Records to process —
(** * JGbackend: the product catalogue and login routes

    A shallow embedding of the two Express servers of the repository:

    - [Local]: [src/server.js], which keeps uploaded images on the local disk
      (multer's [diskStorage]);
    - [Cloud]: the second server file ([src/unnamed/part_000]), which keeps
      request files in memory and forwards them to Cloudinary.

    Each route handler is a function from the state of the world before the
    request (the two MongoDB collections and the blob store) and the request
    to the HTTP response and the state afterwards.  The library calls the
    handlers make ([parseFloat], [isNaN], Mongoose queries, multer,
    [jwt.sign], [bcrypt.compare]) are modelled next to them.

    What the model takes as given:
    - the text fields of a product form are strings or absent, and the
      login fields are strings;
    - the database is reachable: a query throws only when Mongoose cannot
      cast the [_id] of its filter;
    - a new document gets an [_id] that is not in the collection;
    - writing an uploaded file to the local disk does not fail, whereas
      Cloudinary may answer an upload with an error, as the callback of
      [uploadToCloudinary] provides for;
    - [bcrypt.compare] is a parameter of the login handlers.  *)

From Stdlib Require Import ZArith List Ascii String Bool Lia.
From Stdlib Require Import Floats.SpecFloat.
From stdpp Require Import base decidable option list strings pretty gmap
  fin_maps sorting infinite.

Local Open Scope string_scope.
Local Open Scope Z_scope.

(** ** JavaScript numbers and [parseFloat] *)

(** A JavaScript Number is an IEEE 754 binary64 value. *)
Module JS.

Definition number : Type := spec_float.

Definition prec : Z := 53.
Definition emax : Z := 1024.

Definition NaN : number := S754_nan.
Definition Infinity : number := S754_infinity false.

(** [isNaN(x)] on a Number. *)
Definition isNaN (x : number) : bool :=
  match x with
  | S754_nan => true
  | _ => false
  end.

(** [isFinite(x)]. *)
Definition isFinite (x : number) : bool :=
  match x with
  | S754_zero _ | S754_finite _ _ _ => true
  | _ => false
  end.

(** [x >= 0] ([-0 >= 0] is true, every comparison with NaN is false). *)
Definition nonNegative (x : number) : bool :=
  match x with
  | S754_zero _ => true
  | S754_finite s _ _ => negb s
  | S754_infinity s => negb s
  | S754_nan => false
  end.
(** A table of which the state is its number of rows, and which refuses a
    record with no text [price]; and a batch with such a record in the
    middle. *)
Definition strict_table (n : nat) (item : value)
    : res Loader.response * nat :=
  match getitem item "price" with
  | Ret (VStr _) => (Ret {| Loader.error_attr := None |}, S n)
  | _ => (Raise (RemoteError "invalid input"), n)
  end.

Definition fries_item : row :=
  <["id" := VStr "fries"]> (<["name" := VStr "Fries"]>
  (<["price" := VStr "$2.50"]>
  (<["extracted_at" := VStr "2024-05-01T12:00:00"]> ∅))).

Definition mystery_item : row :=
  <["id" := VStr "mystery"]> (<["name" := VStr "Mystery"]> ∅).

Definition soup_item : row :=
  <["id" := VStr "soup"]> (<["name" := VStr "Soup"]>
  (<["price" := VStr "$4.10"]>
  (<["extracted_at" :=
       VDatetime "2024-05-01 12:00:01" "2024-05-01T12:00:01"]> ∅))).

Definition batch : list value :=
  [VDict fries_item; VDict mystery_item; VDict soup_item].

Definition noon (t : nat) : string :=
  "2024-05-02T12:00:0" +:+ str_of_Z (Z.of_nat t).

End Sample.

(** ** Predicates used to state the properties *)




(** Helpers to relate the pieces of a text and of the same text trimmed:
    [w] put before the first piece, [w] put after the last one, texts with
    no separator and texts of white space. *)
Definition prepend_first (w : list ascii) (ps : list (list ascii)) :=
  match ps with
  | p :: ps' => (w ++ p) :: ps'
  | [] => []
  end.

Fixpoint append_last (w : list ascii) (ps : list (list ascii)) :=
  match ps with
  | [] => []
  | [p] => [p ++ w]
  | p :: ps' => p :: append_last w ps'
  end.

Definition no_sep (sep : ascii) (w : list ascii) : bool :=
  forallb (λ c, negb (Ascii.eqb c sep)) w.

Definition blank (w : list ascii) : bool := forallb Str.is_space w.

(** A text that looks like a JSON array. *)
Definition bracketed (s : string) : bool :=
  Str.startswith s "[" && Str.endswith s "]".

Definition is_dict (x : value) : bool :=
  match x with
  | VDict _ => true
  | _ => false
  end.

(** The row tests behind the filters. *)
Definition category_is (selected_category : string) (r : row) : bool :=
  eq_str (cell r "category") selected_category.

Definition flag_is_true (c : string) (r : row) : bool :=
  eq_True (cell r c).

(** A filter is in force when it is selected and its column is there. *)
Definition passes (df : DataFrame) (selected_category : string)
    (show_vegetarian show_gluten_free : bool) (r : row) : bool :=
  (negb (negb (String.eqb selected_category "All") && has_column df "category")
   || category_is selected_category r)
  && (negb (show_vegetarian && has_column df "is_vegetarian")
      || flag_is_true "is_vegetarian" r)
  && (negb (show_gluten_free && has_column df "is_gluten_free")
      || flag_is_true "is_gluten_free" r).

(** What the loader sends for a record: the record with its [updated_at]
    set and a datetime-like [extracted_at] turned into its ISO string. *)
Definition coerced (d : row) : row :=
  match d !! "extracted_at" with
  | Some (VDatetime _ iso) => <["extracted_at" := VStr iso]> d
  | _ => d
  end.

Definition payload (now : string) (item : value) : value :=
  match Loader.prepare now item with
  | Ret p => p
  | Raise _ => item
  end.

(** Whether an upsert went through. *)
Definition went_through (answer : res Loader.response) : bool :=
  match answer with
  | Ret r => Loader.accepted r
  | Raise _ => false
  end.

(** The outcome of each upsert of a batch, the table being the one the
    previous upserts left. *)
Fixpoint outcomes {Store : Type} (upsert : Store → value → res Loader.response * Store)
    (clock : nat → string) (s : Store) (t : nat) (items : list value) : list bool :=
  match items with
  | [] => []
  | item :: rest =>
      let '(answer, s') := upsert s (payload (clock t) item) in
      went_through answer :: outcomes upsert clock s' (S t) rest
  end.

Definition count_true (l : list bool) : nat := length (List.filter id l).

Work to be completed —
Print exactly the lines of the listing above starting at the line containing "match Loader.prepare now item with" and ending at the line containing "previous upserts left. *)", both included.

Solution for this problem —
  match Loader.prepare now item with
  | Ret p => p
  | Raise _ => item
  end.

(** Whether an upsert went through. *)
Definition went_through (answer : res Loader.response) : bool :=
  match answer with
  | Ret r => Loader.accepted r
  | Raise _ => false
  end.

(** The outcome of each upsert of a batch, the table being the one the
    previous upserts left. *)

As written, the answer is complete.